# WHAT YOU NEED TO DO
The response must contain each line of the material that holds "EDir".

# THE INPUT

Definition rm_permission_file (id : string) (path : PathBuf) : prog unit :=
  if bool_decide (ConfigFiles.path_file_name path = Some AclBuild.PERMISSION_SCHEMA_FILE_NAME) then ret ()
  else
    match ConfigFiles.extension path with
    | None => ret ()
    | Some ext =>
        bind (read_permission_file path ext) (λ f,
          match f with
          | None => ret ()
          | Some f =>
              let '(f', updated) := without_permission id f in
              if file_is_empty f' then remove_file path
              else if updated then
                bind (get_or ((if bool_decide (ext = "toml") then permission_file_to_toml else permission_file_to_json) f')
                        SerdeError) (write path)
              else ret ()
          end)
    end.

Fixpoint rm_entry (id : string) (dir : PathBuf) (e : Entry) : prog unit :=
  match e with
  | EDir name (Some entries) =>
      (fix go l := match l with
                   | [] => ret ()
                   | e :: l => bind (rm_entry id (ConfigFiles.join_name dir name) e) (λ _, go l)
                   end) entries
  | EDir _ None => fail IoError
  | EFile name | EOther name => rm_permission_file id (ConfigFiles.join_name dir name)
  | EUnknown _ => fail IoError
  end.

Definition rm_permission_files (id : string) (dir : PathBuf) (entries : list Entry) : prog unit :=
  each (rm_entry id dir) entries.

(** [permissions] and [capabilities] are the entries of the two directories. *)
Definition rm_command (id : string) (permissions capabilities : option (option (list Entry))) : prog unit :=
  bind (get_or acl_current_dir IoError) (λ cwd,
  bind (match permissions with
        | Some entries => bind (get_or entries IoError) (rm_permission_files id (ConfigFiles.join_name cwd "permissions"))
        | None => ret ()
        end) (λ _,
  match acl_tauri_dir, capabilities with
  | Some t, Some entries =>
      bind (get_or entries IoError) (rm_permission_from_capabilities id (ConfigFiles.join_name t "capabilities"))
  | _, _ => ret ()
  end)).

(** ** [permission new] and [capability new] *)
Inductive FileFormat := FormatJson | FormatToml.

Definition format_extension (f : FileFormat) : string := match f with FormatJson => "json" | FormatToml => "toml" end.

Definition serialize_permission (f : FileFormat) (p : PermissionFile) : option string :=
  match f with FormatJson => permission_file_to_json p | FormatToml => permission_file_to_toml p end.
Definition serialize_capability (f : FileFormat) (c : Capability) : option string :=
  match f with FormatJson => capability_to_json c | FormatToml => capability_to_toml c end.

Definition unwrap {A} (o : option A) : prog A :=
  match o with Some a => ret a | None => panic "called `Option::unwrap()` on a `None` value" end.

(** The option, or the answer to a prompt. *)
Definition ask_identifier (o : option string) (prompt : string) : prog string :=
  match o with Some i => ret i | None => bind (get_or (input prompt) IoError) unwrap end.

Definition non_empty (d : string) : option string := if bool_decide (d = "") then None else Some d.

Definition ask_description (o : option string) (prompt : string) : prog (option string) :=
  match o with Some d => ret (Some d) | None => bind (get_or (input prompt) IoError) (λ d, ret (d ≫= non_empty)) end.

Definition ask_list (o : option (list string)) (prompt : string) : prog (list string) :=
  match o with
  | Some l => ret l
  | None => bind (get_or (input prompt) IoError) (λ d, ret (from_option (split_on ","%char) [] (d ≫= non_empty)))
  end.

(** The rest of both commands: the file is written where none is, or one that
    may be overwritten. *)
Definition create_file (path : PathBuf) (text : option string) : prog unit := λ w,
  bind (if acl_exists path w then
          bind (get_or (confirm (path_text path)) IoError) (λ overwrite,
            if overwrite then remove_file path else fail AlreadyExists)
        else ret ()) (λ _,
  bind (match ConfigFiles.parent path with
        | Some p => λ w, ((if acl_create_dir_all p w then Ok () else Err IoError), w)
        | None => ret ()
        end) (λ _,
  bind (get_or text SerdeError) (write path))) w.

Definition out_path (out : option PathBuf) (dir : prog PathBuf) (folder name : string) (f : FileFormat) : prog PathBuf :=
  match out with
  | Some o => get_or (acl_canonicalize o) IoError
  | None =>
      bind dir (λ dir, ret (ConfigFiles.join_name (ConfigFiles.join_name dir folder) (name +:+ "." +:+ format_extension f)))
  end.

Definition permission_new (id description : option string) (allow deny : option (list string)) (f : FileFormat)
    (out : option PathBuf) : prog unit :=
  bind (ask_identifier id "What's the permission identifier?") (λ id,
  bind (ask_description description "What's the permission description?") (λ description,
  let permission := mk_permission None id description (mk_commands (default [] allow) (default [] deny)) Scopes_default None in
  bind (out_path out (get_or (match acl_tauri_dir with Some t => Some t | None => acl_current_dir end) IoError)
          "permissions" id f) (λ path,
  create_file path (serialize_permission f (mk_permission_file None [] [permission]))))).

Definition permission_ref (p : string) : prog PermissionEntry :=
  match try_from p with Ok i => ret (PermissionRef i) | _ => panic ("invalid permission " +:+ p) end.

Fixpoint collect_refs (l : list string) : prog (list PermissionEntry) :=
  match l with
  | [] => ret []
  | p :: l => bind (permission_ref p) (λ e, bind (collect_refs l) (λ es, ret (e :: es)))
  end.

Definition capability_new (id description : option string) (windows permission : option (list string)) (f : FileFormat)
    (out : option PathBuf) : prog unit :=
  bind (unwrap acl_tauri_dir) (λ tauri_dir,
  bind (ask_identifier id "What's the capability identifier?") (λ id,
  bind (ask_description description "What's the capability description?") (λ description,
  bind (ask_list windows "Which windows should be affected by this? (comma separated)") (λ windows,
  bind (ask_list permission "What permissions to enable? (comma separated)") (λ permissions,
  bind (collect_refs (set_order (list_to_set permissions))) (λ entries,
  bind (out_path out (ret tauri_dir) "capabilities" id f) (λ path,
  create_file path (serialize_capability f
    (mk_capability id (default "" description) None true windows [] entries None))))))))).

(** ** Documents *)
Definition permissions_json (j : json) : option (list json) :=
  json_get "permissions" j ≫= λ p, match p with JArray l => Some l | _ => None end.
Definition permissions_toml (t : Table) : option (list toml) :=
  toml_get "permissions" t ≫= λ p, match p with TArray l => Some l | _ => None end.

(** The document has a list of permissions, none of which matches. *)
Definition lacks (id : string) (c : TomlOrJson) : Prop :=
  match c with
  | Toml t => ∃ l, permissions_toml t = Some l ∧ Forall (λ p, keep_toml id p = true) l
  | Json j => ∃ l, permissions_json j = Some l ∧ Forall (λ p, keep_json id p = true) l
  end.

Lemma toml_get_insert k k' v t : toml_get k (toml_insert k' v t) = if decide (k = k') then Some v else toml_get k t.
Proof.
  induction t as [|[j w] t IH]; simpl; [repeat case_decide; congruence|].
  destruct (decide (j = k')) as [->|Hj]; simpl; [by repeat case_decide; subst|]. rewrite IH. by repeat case_decide; subst.
Qed.

Lemma toml_insert_same k v t : toml_get k t = Some v → toml_insert k v t = t.
Proof.
  induction t as [|[j w] t IH]; simpl; intros Hg; [done|]. case_decide; subst; [by simplify_eq|]. by rewrite IH.
Qed.

Lemma toml_insert_insert k v v' t : toml_insert k v (toml_insert k v' t) = toml_insert k v t.
Proof.
  induction t as [|[j w] t IH]; simpl; [by rewrite decide_True|].
  destruct (decide (j = k)) as [->|Hj]; simpl; [by rewrite decide_True|]. rewrite decide_False by done. by rewrite IH.
Qed.

Lemma insert_insert k v v' m : JsonObject.insert k v (JsonObject.insert k v' m) = JsonObject.insert k v m.
Proof.
  induction m as [|[j w] m IH]; simpl; [by rewrite decide_True|].
  destruct (decide (j = k)) as [->|Hj]; simpl; [by rewrite decide_True|]. rewrite decide_False by done. by rewrite IH.
Qed.

Lemma filter_all {A} (f : A → bool) l : Forall (λ x, f x = true) l → List.filter f l = l.
Proof. induction 1 as [|x l Hx _ IH]; [done|]. simpl. by rewrite Hx, IH. Qed.

Lemma str_contains_prefix p s : str_contains p (p +:+ s) = true.
Proof.
  assert (starts_with p (p +:+ s) = true) as H by (apply starts_with_spec; eauto).
  by destruct (p +:+ s) eqn:E; simpl in *; rewrite H.
Qed.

# ANSWER BELOW
  | EDir name (Some entries) =>
  | EDir _ None => fail IoError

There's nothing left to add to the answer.